I celebrate the birthdays of the son of friends whose asthma has almost taken down to the grave many times over the past two decades.
I celebrate the graduation from college of a kid I worried would never make it through high school.
In each of these cases, real pain has threatened the marriage, the life, the education that I thought would sink it. The struggle offsets the success like the night sky offsets the moon’s brightness.
Now, pain is not essential. It is possible to celebrate a marriage that hasn’t been threatened by divorce, a life that hasn’t been threatened by death, an education that took work but never veered from high marks. Struggle is common, but it isn’t required.
But even if it’s not required, pain and struggle create a depth that those who skate on the surface or bail out when the going gets rough just don’t experience to their own impoverishment.
A trip to Disneyland is nice and all, being all about thrills without risks. But the trip to Disneyland won on a radio contest by a friend’s father just months before dying of cancer is an experience with a whole new depth of meaning to it.

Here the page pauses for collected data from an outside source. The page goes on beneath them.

(* ===== verification/Exec.v ===== *)
(** Loading programs, [load_icode] of kern/process/proc.c with libs/elf.h: a new address space is filled from
    an ELF file and the arguments are put on the stack of the process.

    The files are behind the interface [exec_files]; the address spaces are those of AddrSpace.v.  Memory is
    written by bytes here, through the words of the machine. *)
From S2P Require Import Prelude Dll Frames PmmManager FitAlloc PageTable Vma Swap Vmm AddrSpace SfsDisk.

Module Exec.
Import Frames PmmManager PageTable Vma Vmm AddrSpace.
Set Default Proof Using "Type".

(** libs/error.h and libs/elf.h. *)
Definition E_INVAL_ELF : Z := 8.
Definition ELF_MAGIC : Z := 0x464C457F.
Definition ELF_PT_LOAD : Z := 1.
Definition ELF_PF_X : Z := 1.
Definition ELF_PF_W : Z := 2.
Definition ELF_PF_R : Z := 4.
Definition sizeof_elfhdr : Z := 52.
Definition sizeof_proghdr : Z := 32.

Definition USTACKTOP : Z := USERTOP.
Definition USTACKSIZE : Z := 256 * PGSIZE.
Definition EXEC_MAX_ARG_NUM : Z := 32.
Definition EXEC_MAX_ARG_LEN : Z := 4095.
Definition USER_CS : Z := 0x1B.
Definition USER_DS : Z := 0x23.
Definition FL_IF : Z := 0x200.
Definition LSEEK_SET : Z := 0.

Record elfhdr := mkElf {
  e_magic : Z; e_type : Z; e_machine : Z; e_version : Z; e_entry : Z; e_phoff : Z; e_shoff : Z; e_flags : Z;
  e_ehsize : Z; e_phentsize : Z; e_phnum : Z; e_shentsize : Z; e_shnum : Z; e_shstrndx : Z }.

Record proghdr := mkPh {
  p_type : Z; p_offset : Z; p_va : Z; p_pa : Z; p_filesz : Z; p_memsz : Z; p_flags : Z; p_align : Z }.

(** The fields of the two structures in the bytes that were read into them. *)
Definition elf_of (l : list Z) : elfhdr :=
  let f off n := SfsDisk.int_at l off n in
  mkElf (f 0%nat 4%nat) (f 16%nat 2%nat) (f 18%nat 2%nat) (f 20%nat 4%nat) (f 24%nat 4%nat) (f 28%nat 4%nat) (f 32%nat 4%nat)
    (f 36%nat 4%nat) (f 40%nat 2%nat) (f 42%nat 2%nat) (f 44%nat 2%nat) (f 46%nat 2%nat) (f 48%nat 2%nat) (f 50%nat 2%nat).
Definition ph_of (l : list Z) : proghdr :=
  let f off := SfsDisk.int_at l off 4 in
  mkPh (f 0%nat) (f 4%nat) (f 8%nat) (f 12%nat) (f 16%nat) (f 20%nat) (f 24%nat) (f 28%nat).

(** The part of the trap frame that is not zero when a program starts. *)
Record trapframe := mkTf { tf_cs : Z; tf_ds : Z; tf_es : Z; tf_ss : Z; tf_esp : Z; tf_eip : Z; tf_eflags : Z }.

(** What [load_icode] uses of kern/fs/sysfile.c; [sysfile_read] answers with the bytes that it put into the
    buffer. *)
Class exec_files (F : Type) := {
  sysfile_seek : Z → Z → Z → M F Z;
  sysfile_read : Z → Z → M F (Z * list Z);
  sysfile_close : Z → M F Z }.

(** [file_holds fd c]: the descriptor is open for reading on a file with the bytes [c]; [file_at fd c off]: and it
    is positioned at [off].  A seek inside the file moves the position and a read of bytes that are there, a page at
    most, returns them. *)
Class exec_files_laws (F : Type) `{exec_files F} := {
  file_holds : Z → list Z → F → Prop;
  file_at : Z → list Z → Z → F → Prop;
  ef_seek e fd c off : file_holds fd c e → 0 ≤ off ≤ Z.of_nat (length c) →
    ∃ e', sysfile_seek fd off LSEEK_SET e = Ret (0, e') ∧ file_at fd c off e';
  ef_read e fd c off len : file_at fd c off e → 0 < len ≤ PGSIZE → off + len ≤ Z.of_nat (length c) →
    ∃ e', sysfile_read fd len e = Ret ((len, take (Z.to_nat len) (drop (Z.to_nat off) c)), e') ∧ file_holds fd c e';
  ef_close e fd c : file_holds fd c e → ∃ r e', sysfile_close fd e = Ret (r, e') }.

Section exec.
Context {S : Type} `{PM : pmm_manager S} {SW : swapper (S := S)} {F : Type} `{EF : exec_files F}.
Notation machine := (machine (S := S)).
Notation astate := (astate (S := S)).
Context (kmalloc : gmap Z vma_struct → option Z) (kmalloc_mm : gset Z → option Z) (boot_pgdir : Z).
(** What the kernel does on a page fault, before the access is tried again. *)
Context (page_fault : Z → M machine unit).

(** * Bytes of memory *)

(** Byte [o] of frame [f]. *)
Definition frame_byte (m : machine) (f o : Z) : Z := Z.land (Z.shiftr (read m (f, o / 4)) (8 * (o mod 4))) 255.
Definition put_byte (f o b : Z) (m : machine) : machine :=
  set_mem m (<[(f, o / 4) :=
    Z.lor (Z.ldiff (read m (f, o / 4)) (Z.shiftl 255 (8 * (o mod 4)))) (Z.shiftl b (8 * (o mod 4)))]> (mem m)).
Fixpoint put_bytes (f o : Z) (l : list Z) (m : machine) : machine :=
  match l with
  | [] => m
  | b :: l' => put_bytes f (o + 1) l' (put_byte f o b m)
  end.

(** Stores through the directory that the processor uses. *)
Definition user_store_byte (a b : Z) : M machine unit :=
  let try (k : M machine unit) : M machine unit :=
    m ← get;
    let pte := pte_at m (cr3 m) (vpn a) in
    if present pte then put (put_byte (frame_of pte) (a mod 4096) b m) else k in
  try (page_fault a ;; try (fail EFault)).
Fixpoint user_store (a : Z) (l : list Z) : M machine unit :=
  match l with
  | [] => mret tt
  | b :: l' => user_store_byte a b ;; user_store (u32 (a + 1)) l'
  end.

(** * State *)

Record xstate := mkX { xa : astate; xf : F; xtf : gmap Z trapframe }.
Definition in_xa {A} (c : M astate A) : M xstate A := λ s,
  match c (xa s) with Ret (a, x) => Ret (a, mkX x (xf s) (xtf s)) | Err e => Err e end.
Definition in_xf {A} (c : M F A) : M xstate A := λ s,
  match c (xf s) with Ret (a, x) => Ret (a, mkX (xa s) x (xtf s)) | Err e => Err e end.
Definition in_xm {A} (c : M machine A) : M xstate A := in_xa (in_amc c).
(** An operation on the areas of address space [k]. *)
Definition in_mm {A} (k : Z) (c : M mm_struct A) : M astate A :=
  x ← space_at k;
  match c (a_mm x) with
  | Ret (a, t) => space_set k (mkAspace t (a_pgdir x) (a_locked x)) ;; mret a
  | Err e => fail e
  end.

(** * load_icode *)

(** [load_icode_read]: the result, and the bytes that are in the buffer then. *)
Definition load_icode_read (fd len offset : Z) : M xstate (Z * list Z) :=
  ret ← in_xf (sysfile_seek fd offset LSEEK_SET);
  if negb (ret =? 0) then mret (ret, []) else
  '(ret, bs) ← in_xf (sysfile_read fd len);
  if negb (u32 ret =? len) then mret (if ret <? 0 then ret else -1, bs) else mret (0, bs).

(** The size of the piece of [start .. end_] in the page at [la - PGSIZE]. *)
Definition piece (start end_ la : Z) : Z :=
  let size := u32 (PGSIZE - u32 (start + PGSIZE - la)) in
  if end_ <? la then u32 (size - u32 (la - end_)) else size.

Definition page_at (d la perm : Z) : M xstate (option Z) := in_xm (pgdir_alloc_page d la perm).

(** The loop that reads the segment; the result, and [start], [la] and [page] after it. *)
Fixpoint text_loop (fuel : nat) (d fd perm end_ start la offset : Z) (page : option Z) : M xstate (Z * (Z * Z * option Z)) :=
  match fuel with
  | O => fail EFuel
  | Datatypes.S fuel' =>
      if negb (start <? end_) then mret (0, (start, la, page)) else
      r ← page_at d la perm;
      match r with
      | None => mret (- E_NO_MEM, (start, la, None))
      | Some p =>
          let off := u32 (start - la) in
          let la' := u32 (la + PGSIZE) in
          let size := piece start end_ la' in
          f ← in_xm (KADDR (page2pa p));
          '(ret, bs) ← load_icode_read fd size offset;
          in_xm (modify (put_bytes f off bs)) ;;
          if negb (ret =? 0) then mret (ret, (start, la', Some p))
          else text_loop fuel' d fd perm end_ (u32 (start + size)) la' (s32 (offset + size)) (Some p)
      end
  end.

(** [memset(page2kva(page) + off, 0, size)]. *)
Definition clear_bytes (page off size : Z) : M xstate unit :=
  f ← in_xm (KADDR (page2pa page));
  in_xm (modify (put_bytes f off (replicate (Z.to_nat size) 0))).

(** The loop that makes the zero pages behind it. *)
Fixpoint bss_loop (fuel : nat) (d perm end_ start la : Z) : M xstate Z :=
  match fuel with
  | O => fail EFuel
  | Datatypes.S fuel' =>
      if negb (start <? end_) then mret 0 else
      r ← page_at d la perm;
      match r with
      | None => mret (- E_NO_MEM)
      | Some p =>
          let off := u32 (start - la) in
          let la' := u32 (la + PGSIZE) in
          let size := piece start end_ la' in
          clear_bytes p off size ;;
          bss_loop fuel' d perm end_ (u32 (start + size)) la'
      end
  end.

Definition seg_flags (ph : proghdr) : Z :=
  let vm := if negb (Z.land (p_flags ph) ELF_PF_X =? 0) then VM_EXEC else 0 in
  let vm := if negb (Z.land (p_flags ph) ELF_PF_W =? 0) then Z.lor vm VM_WRITE else vm in
  if negb (Z.land (p_flags ph) ELF_PF_R =? 0) then Z.lor vm VM_READ else vm.
Definition seg_perm (ph : proghdr) : Z :=
  if negb (Z.land (seg_flags ph) VM_WRITE =? 0) then Z.lor PTE_U PTE_W else PTE_U.

(** A round takes a page, so that the pages of the segment and one round more are enough. *)
Definition seg_fuel (ph : proghdr) : nat := Z.to_nat (p_memsz ph / PGSIZE + 3).

(** What follows the reading of a segment: the rest of its last page and the pages behind are cleared. *)
Definition seg_tail (ph : proghdr) (d start la : Z) (page : option Z) : M xstate Z :=
  let end_ := u32 (p_va ph + p_memsz ph) in
  if start <? la then
    if start =? end_ then mret 0 else
    page ← deref (λ _, page);
    let off := u32 (start + PGSIZE - la) in
    let size := piece start end_ la in
    clear_bytes page off size ;;
    let start' := u32 (start + size) in
    assert ((end_ <? la) && (start' =? end_) || (la <=? end_) && (start' =? la)) ;;
    bss_loop (seg_fuel ph) d (seg_perm ph) end_ start' la
  else bss_loop (seg_fuel ph) d (seg_perm ph) end_ start la.

(** One program header: 0 to go on with the next, or the error. *)
Definition load_segment (k fd : Z) (ph : proghdr) : M xstate Z :=
  if negb (p_type ph =? ELF_PT_LOAD) then mret 0 else
  if p_memsz ph <? p_filesz ph then mret (- E_INVAL_ELF) else
  if p_filesz ph =? 0 then mret 0 else
  '(ret, _) ← in_xa (in_mm k (mm_map kmalloc (p_va ph) (p_memsz ph) (seg_flags ph)));
  if negb (ret =? 0) then mret ret else
  x ← in_xa (space_at k);
  let d := a_pgdir x in
  let perm := seg_perm ph in
  '(ret, (start, la, page)) ← text_loop (seg_fuel ph) d fd perm (u32 (p_va ph + p_filesz ph))
    (p_va ph) (ROUNDDOWN (p_va ph) PGSIZE) (s32 (p_offset ph)) None;
  if negb (ret =? 0) then mret ret else
  seg_tail ph d start la page.

(** The headers [phnum], [phnum + 1], ... : [n] of them are left. *)
Fixpoint load_segments (n : nat) (k fd : Z) (elf : elfhdr) (phnum : Z) : M xstate Z :=
  match n with
  | O => mret 0
  | Datatypes.S n' =>
      '(ret, bs) ← load_icode_read fd sizeof_proghdr (s32 (e_phoff elf + sizeof_proghdr * phnum));
      if negb (ret =? 0) then mret ret else
      ret ← load_segment k fd (ph_of bs);
      if negb (ret =? 0) then mret ret else load_segments n' k fd elf (phnum + 1)
  end.

(** [assert(pgdir_alloc_page(...) != NULL)] for the topmost pages of the stack. *)
Fixpoint stack_pages (n : nat) (d i : Z) : M xstate unit :=
  match n with
  | O => mret tt
  | Datatypes.S n' =>
      r ← page_at d (USTACKTOP - i * PGSIZE) PTE_USER;
      match r with
      | None => fail EPanic
      | Some _ => stack_pages n' d (i + 1)
      end
  end.

(** [strnlen(kargv[i], EXEC_MAX_ARG_LEN + 1)], for a string given by the bytes before its end. *)
Definition arg_len (str : list Z) : Z := Z.min (Z.of_nat (length str)) (EXEC_MAX_ARG_LEN + 1).

(** The arguments [l], from [stacktop + argv_size] on, with their addresses in [uargv]. *)
Fixpoint put_args (l : list (list Z)) (i uargv stacktop argv_size : Z) : M xstate unit :=
  match l with
  | [] => mret tt
  | str :: l' =>
      in_xm (user_store (u32 (stacktop + argv_size)) (str ++ [0])) ;;
      in_xm (user_store (u32 (uargv + 4 * i)) (SfsDisk.le 4 (u32 (stacktop + argv_size)))) ;;
      put_args l' (i + 1) uargv stacktop (u32 (argv_size + (arg_len str + 1)))
  end.

(** The loop that adds the sizes of the arguments. *)
Fixpoint argv_total (l : list (list Z)) (argv_size : Z) : Z :=
  match l with
  | [] => argv_size
  | str :: l' => argv_total l' (u32 (argv_size + (arg_len str + 1)))
  end.

(** [lcr3(PADDR(d))]. *)
Definition lcr3 (d : Z) : M machine unit :=
  modify (λ m, mkMachine (pm m) (mem m) (npage m) d ∅ (swap_init_ok m)).

(** From the stack area on. *)
Definition start_user (current k : Z) (kargv : list (list Z)) (entry : Z) : M xstate Z :=
  x ← in_xa (space_at k);
  let d := a_pgdir x in
  stack_pages 4 d 1 ;;
  in_xa (mm_count_add k 1) ;;
  in_xa (modify (λ s, mkAstate (amc s) (mms s) (<[current := k]> (mm_of s)) (<[current := page2pa d]> (cr3_of s)) (swapq s))) ;;
  in_xm (lcr3 d) ;;
  let argc := Z.of_nat (length kargv) in
  let argv_size := argv_total kargv 0 in
  let stacktop := u32 (USTACKTOP - (argv_size / 4 + 1) * 4) in
  let uargv := u32 (stacktop - argc * 4) in
  put_args kargv 0 uargv stacktop 0 ;;
  let stacktop := u32 (uargv - 4) in
  in_xm (user_store stacktop (SfsDisk.le 4 argc)) ;;
  modify (λ s, mkX (xa s) (xf s) (<[current := mkTf USER_CS USER_DS USER_DS USER_DS stacktop entry FL_IF]> (xtf s))) ;;
  mret 0.

(** [load_icode] for the running process [current]; [kargv] are the strings of the arguments. *)
Definition load_icode (current fd : Z) (kargv : list (list Z)) : M xstate Z :=
  assert (Z.of_nat (length kargv) <=? EXEC_MAX_ARG_NUM) ;;
  o ← in_xa (gets (λ s, mm_of s !! current));
  match o with
  | Some _ => fail EPanic                       (* panic("load_icode: current->mm must be empty.") *)
  | None =>
      r ← in_xa (new_space kmalloc_mm);
      match r with
      | None => mret (- E_NO_MEM)
      | Some k =>
          let cleanup_mm (ret : Z) : M xstate Z := in_xa (destroy_space k) ;; mret ret in
          let cleanup_pgdir (ret : Z) : M xstate Z := in_xa (put_pgdir k) ;; cleanup_mm ret in
          let cleanup_mmap (ret : Z) : M xstate Z := in_xa (exit_space k) ;; cleanup_pgdir ret in
          e ← in_xa (setup_pgdir boot_pgdir k);
          if negb (e =? 0) then cleanup_mm (- E_NO_MEM) else
          '(ret, bs) ← load_icode_read fd sizeof_elfhdr 0;
          if negb (ret =? 0) then cleanup_pgdir ret else
          let elf := elf_of bs in
          if negb (e_magic elf =? ELF_MAGIC) then cleanup_pgdir (- E_INVAL_ELF) else
          ret ← load_segments (Z.to_nat (e_phnum elf)) k fd elf 0;
          if negb (ret =? 0) then cleanup_mmap ret else
          in_xf (sysfile_close fd) ;;
          '(ret, _) ← in_xa (in_mm k (mm_map kmalloc (USTACKTOP - USTACKSIZE) USTACKSIZE (Z.lor (Z.lor VM_READ VM_WRITE) VM_STACK)));
          if negb (ret =? 0) then cleanup_mmap ret else
          start_user current k kargv (e_entry elf)
      end
  end.

(** * What the stores do *)

Implicit Types (m : machine).

(** Replacing byte [k] of a word. *)
Lemma byte_of_set w k b j : 0 ≤ k → 0 ≤ j → 0 ≤ b < 256 →
  Z.land (Z.shiftr (Z.lor (Z.ldiff w (Z.shiftl 255 (8 * k))) (Z.shiftl b (8 * k))) (8 * j)) 255 =
  if decide (j = k) then b else Z.land (Z.shiftr w (8 * j)) 255.
Proof.
  intros Hk Hj Hb. change 255 with (Z.ones 8).
  assert (b = Z.land b (Z.ones 8)) as Hbl by (rewrite Z.land_ones, Z.mod_small; lia).
  apply Z.bits_inj'. intros n Hn. rewrite Z.land_spec, Z.shiftr_spec, Z.lor_spec, Z.ldiff_spec, !Z.shiftl_spec by lia.
  assert (∀ x, Z.testbit (Z.ones 8) x = (0 <=? x) && (x <? 8)) as Hones by (intros x; apply Z.testbit_ones; lia).
  rewrite Hbl, !Z.land_spec, !Hones. rewrite (proj2 (Z.leb_le 0 n)) by lia. destruct (decide (j = k)) as [->|Hjk].
  - replace (n + 8 * k - 8 * k) with n by lia. rewrite (proj2 (Z.leb_le 0 n)), Z.land_spec, Hones, (proj2 (Z.leb_le 0 n)) by lia.
    destruct (n <? 8); simpl; by rewrite ?andb_false_r, ?andb_true_r.
  - rewrite Z.land_spec, Z.shiftr_spec, Hones, (proj2 (Z.leb_le 0 n)) by lia.
    destruct (Z.ltb_spec n 8); simpl; [|by rewrite !andb_false_r]. rewrite !andb_true_r.
    assert ((0 <=? n + 8 * j - 8 * k) && (n + 8 * j - 8 * k <? 8) = false) as ->.
    { apply andb_false_iff. rewrite Z.leb_gt, Z.ltb_ge. lia. }
    by rewrite andb_false_r, andb_true_r, orb_false_r.
Qed.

At the end of his novel Miss Wyoming, Douglas Coupland wrote:
He looked at Susan’s reflection in the black window glass. John remembered once yelling at a cameraman on a film, whom he was convinced was color-blind. During a break John went off to props and brought back with him a piece of shiny black plastic. He gave it to the cameraman, and the cameraman asked him, “What’s this for?” and John said, “It’s something Impressionist painters used to do. Whenever they were unsure of the true color of something, they’d look at its reflection in a piece of black glass. They thought that the only way they could ever see the true nature of something was to reflect it onto something dark.”
We see the true nature of our friendships, our marriages, our faiths, our families, our vocations, our nations, our churches, our souls by how they stand out against the darkness. Do they get lost in the muddiness? Do their true colors reflect back?
But before I even get to those questions, I have to answer these questions: Am I willing to stick it out through the pain to get to the point where I can see my true colors for what they are against the darkness? Or will I call it quits and wonder why life seems to lack the depth I think I want?